Where the listing below reaches the line containing "Lemma field_says sat", start writing out lines exactly, and stop once the line containing "cbn [negb orb]." has been written.

--- Materials provided Enclosed Below ---

Lemma inner_questions v : sound_object true v = true → ∀ path, leaves path (PDict (dict_of_object v)) = questions path v.
Proof using Type.
  induction v as [ | | | | | | | | | | | | |l IH|d _|c attrs IH] using value_induction; intros Hs path; try discriminate Hs.
  rewrite leaves_objects.
  2:{ apply Forall_forall. intros x Hx. destruct (sound_entries (Instance c attrs)) as [He _].
      destruct (He true x Hs Hx) as [_ H]. by destruct (H eq_refl) as (_ & ? & _). }
  rewrite dict_entries. cbn [questions]. assert (is_where c = true) as ->.
  { cbn [sound_object] in Hs. rewrite !andb_true_iff in Hs. tauto. }
  assert (∀ kv, kv ∈ attrs → asked_of path (entry kv) = if is_set kv then questions (path ++ [database_name kv.1]) kv.2 else []) as H.
  { intros kv Hin. rewrite Forall_forall in IH. pose proof (sound_attribute true c attrs kv Hs Hin) as Ha.
    destruct (is_set kv) eqn:Hset.
    - specialize (Ha eq_refl). destruct (is_logical kv.1) eqn:Hl; [by destruct Ha|].
      rewrite attribute_questions, Hset; [done|done|..].
      + intros Hm. rewrite Hm in Ha. by apply IH.
      + intros _ Hm. by rewrite Hm in Ha.
    - unfold entry, is_set in *. apply andb_false_iff in Hset as [E|E]; apply negb_false_iff in E; rewrite E; by rewrite ?orb_true_r. }
  clear IH Hs. induction attrs as [|kv attrs IH]; [done|]. cbn [map concat]. rewrite asked_of_app, H by (by left).
  f_equal. apply IH. intros x Hx. apply H. by right.
Qed.

(** One attribute of an object, as the dictionary has it. *)
Definition entry_says (sat : list string * string * pyval → bool) (kv : string * pyval) : bool :=
  if kv.1 =s "OR" then match kv.2 with PList ((_ :: _) as l) => existsb (says sat) l | _ => true end
  else if kv.1 =s "AND" then match kv.2 with PList l => forallb (says sat) l | _ => true end
  else if kv.1 =s "NOT" then negb (says sat kv.2)
  else forallb sat (leaves [database_name kv.1] kv.2).

Lemma forallb_concat {A B} (p : B → bool) (f : A → list B) l : forallb p (concat (map f l)) = forallb (λ x, forallb p (f x)) l.
Proof using Type. induction l as [|x l IH]; [done|]. cbn [map concat forallb]. by rewrite List.forallb_app, IH. Qed.

Lemma Forall_forallb_eq {A} (f g : A → bool) l : (∀ x, x ∈ l → f x = g x) → forallb f l = forallb g l.
Proof using Type.
  induction l as [|x l IH]; intros Hl; [done|]. cbn [forallb]. rewrite Hl by (by left). f_equal. apply IH. intros y Hy. apply Hl. by right.
Qed.

Lemma says_entries sat d : says sat (PDict d) = forallb (entry_says sat) d.
Proof using Type. reflexivity. Qed.

Lemma unset_entry kv : is_set kv = false → entry kv = [].
Proof using Type.
  unfold entry, is_set. intros [E|E]%andb_false_iff; apply negb_false_iff in E; rewrite E; by rewrite ?orb_true_r.
Qed.

(** An attribute that is not logical says what it asks. *)
Lemma field_says sat kv :
  is_logical kv.1 = false → forallb (entry_says sat) (entry kv) = forallb sat (asked_of [] (entry kv)).
Proof using Type.
  intros Hl. destruct (entry_cases kv) as [E|[v E]]; rewrite E; [done|]. unfold asked_of. cbn [map concat forallb fst snd app].
  rewrite app_nil_r, andb_true_r. unfold entry_says. cbn [fst snd]. rewrite logical_names in Hl.
  apply orb_false_iff in Hl as [Hl Hn]. rewrite !str_in_cons in Hl. apply orb_false_iff in Hl as [H1 Hl].
  apply orb_false_iff in Hl as [H2 _]. by rewrite H1, H2, Hn.
Qed.

Lemma sound_objects_say sat v :
  (sound_object false v = true → says sat (PDict (dict_of_object v)) = object_says sat v) ∧
  ∀ l, v = Items l → Forall (λ x, sound_object false x = true → says sat (PDict (dict_of_object x)) = object_says sat x) l.
Proof using Type.
  induction v as [ | | | | | | | | | | | | |l IH|d _|c attrs IH] using value_induction;
    try (split; [intros Hs; discriminate Hs|done]).
  { split; [intros Hs; discriminate Hs|]. intros l' [= <-]. eapply Forall_impl; [exact IH|]. by intros ? [? _]. }
  split; [|done]. intros Hs. rewrite says_entries, dict_entries, forallb_concat. cbn [object_says].
  apply Forall_forallb_eq. intros kv Hin. rewrite Forall_forall in IH. destruct (IH kv Hin) as [IHv IHattr]. clear IH.
  destruct (is_set kv) eqn:Hset; [|by rewrite unset_entry]. pose proof (sound_attribute false c attrs kv Hs Hin Hset) as Ha.
  cbn [negb orb]. destruct (is_logical kv.1) eqn:Hl.
  - destruct Ha as [_ Ha]. unfold entry. unfold is_set in Hset. apply andb_true_iff in Hset as [H1 H2].
    apply negb_true_iff in H1, H2. rewrite H1, H2, Hl. cbn [orb]. destruct (kv.1 =s "NOT") eqn:En.
    + destruct Ha as [Hm Ho]. rewrite Hm. cbn [forallb]. rewrite andb_true_r. unfold entry_says. cbn [fst snd].
      apply bool_decide_eq_true in En as ->. cbn -[says object_says]. by rewrite IHv.
    + destruct Ha as (l & El & Ho). rewrite El. cbn [forallb]. rewrite andb_true_r. unfold entry_says. cbn [fst snd].
      pose proof (IHattr l El) as IHl. clear IHattr. assert (∀ x, x ∈ l → says sat (if has_methods x then PDict (dict_of_object x) else operand x) = object_says sat x) as Hx.
      { intros x Hx. rewrite Forall_forall in IHl, Ho. destruct (Ho x Hx) as [-> Hox]. by apply IHl. }
      clear -Hl En Hx. rewrite logical_names, En, orb_false_r in Hl. rewrite !str_in_cons in Hl.
      assert (∀ f : pyval → bool, (∀ x, x ∈ l → f (if has_methods x then PDict (dict_of_object x) else operand x) = object_says sat x) →
        forallb f (map (λ x, if has_methods x then PDict (dict_of_object x) else operand x) l) = forallb (object_says sat) l ∧
        existsb f (map (λ x, if has_methods x then PDict (dict_of_object x) else operand x) l) = existsb (object_says sat) l) as Hmap.
      { intros f Hf. clear Hx. induction l as [|x l IHl]; [done|]. cbn [map forallb existsb]. rewrite Hf by (by left).
        destruct IHl as [-> ->]; [|done]. intros y Hy. apply Hf. by right. }
      destruct (Hmap (says sat) Hx) as [H1 H2]. destruct (kv.1 =s "OR") eqn:Eo.
      * apply bool_decide_eq_true in Eo. rewrite Eo in *. change ("OR" =s "AND") with false. cbn iota.
        destruct l as [|x l]; [done|]. rewrite bool_decide_eq_false_2 by done. cbn [orb]. exact H2.
      * cbn [orb] in Hl. destruct (kv.1 =s "AND") eqn:Ea; [exact H1|]. by cbn in Hl.
  - rewrite field_says by done. rewrite attribute_questions, Hset; [|done|..].
    + rewrite logical_names in Hl. apply orb_false_iff in Hl as [Hl Hn]. rewrite !str_in_cons in Hl.
      apply orb_false_iff in Hl as [H1 Hl]. apply orb_false_iff in Hl as [H2 _]. by rewrite H1, H2, Hn.
    + intros Hm. rewrite Hm in Ha. by apply inner_questions.
    + intros _ Hm. by rewrite Hm in Ha.
Qed.
End objects.


(** ** A where input, from GraphQL to the clause *)

(** The classes a program's where inputs need, as the coercion reads them. *)
Definition blog_classes (c : string) : input_class :=
  match create_graphql_where_input blog_hints 10 None "User" {| generated := []; generating := [] |} with
  | Ok (_, g) =>
      match dict_get c (map (λ x, ((x.1 +:+ "WhereInput")%stdpp, x.2)) (generated g)) with
      | Some fs => where_input_class c fs
      | None =>
          {| kind := "input";
             annotations := default (if c =s "PostalCodeFilter" then CustomScalarFilter "PostalCode" else [])
                              (dict_get c filter_classes) |}
      end
  | Err _ => {| kind := "input"; annotations := [] |}
  end.

Definition is_where_input (c : string) : bool := Str.ends_with "WhereInput" c.

(** [{name: {startswith: "A"}, address: {city: {eq: "Lyon"}}, bestPost: {title: {neq: "x"}}}] *)
Definition asked_users : value :=
  Entries [("name", Entries [("startswith", Text "A")]); ("address", Entries [("city", Entries [("eq", Text "Lyon")])]);
           ("bestPost", Entries [("title", Entries [("neq", Text "x")])])].

(** The object the coercion makes of it, its attributes that are not set aside. *)
Definition coerced_users : value :=
  match coerce_input blog_classes (λ _, []) true asked_users "UserWhereInput" with Ok v => v | Err _ => Null end.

--- End of Enclosed Materials provided ---

__Expected answer__:
Lemma field_says sat kv :
  is_logical kv.1 = false → forallb (entry_says sat) (entry kv) = forallb sat (asked_of [] (entry kv)).
Proof using Type.
  intros Hl. destruct (entry_cases kv) as [E|[v E]]; rewrite E; [done|]. unfold asked_of. cbn [map concat forallb fst snd app].
  rewrite app_nil_r, andb_true_r. unfold entry_says. cbn [fst snd]. rewrite logical_names in Hl.
  apply orb_false_iff in Hl as [Hl Hn]. rewrite !str_in_cons in Hl. apply orb_false_iff in Hl as [H1 Hl].
  apply orb_false_iff in Hl as [H2 _]. by rewrite H1, H2, Hn.
Qed.

Lemma sound_objects_say sat v :
  (sound_object false v = true → says sat (PDict (dict_of_object v)) = object_says sat v) ∧
  ∀ l, v = Items l → Forall (λ x, sound_object false x = true → says sat (PDict (dict_of_object x)) = object_says sat x) l.
Proof using Type.
  induction v as [ | | | | | | | | | | | | |l IH|d _|c attrs IH] using value_induction;
    try (split; [intros Hs; discriminate Hs|done]).
  { split; [intros Hs; discriminate Hs|]. intros l' [= <-]. eapply Forall_impl; [exact IH|]. by intros ? [? _]. }
  split; [|done]. intros Hs. rewrite says_entries, dict_entries, forallb_concat. cbn [object_says].
  apply Forall_forallb_eq. intros kv Hin. rewrite Forall_forall in IH. destruct (IH kv Hin) as [IHv IHattr]. clear IH.
  destruct (is_set kv) eqn:Hset; [|by rewrite unset_entry]. pose proof (sound_attribute false c attrs kv Hs Hin Hset) as Ha.
  cbn [negb orb]. destruct (is_logical kv.1) eqn:Hl.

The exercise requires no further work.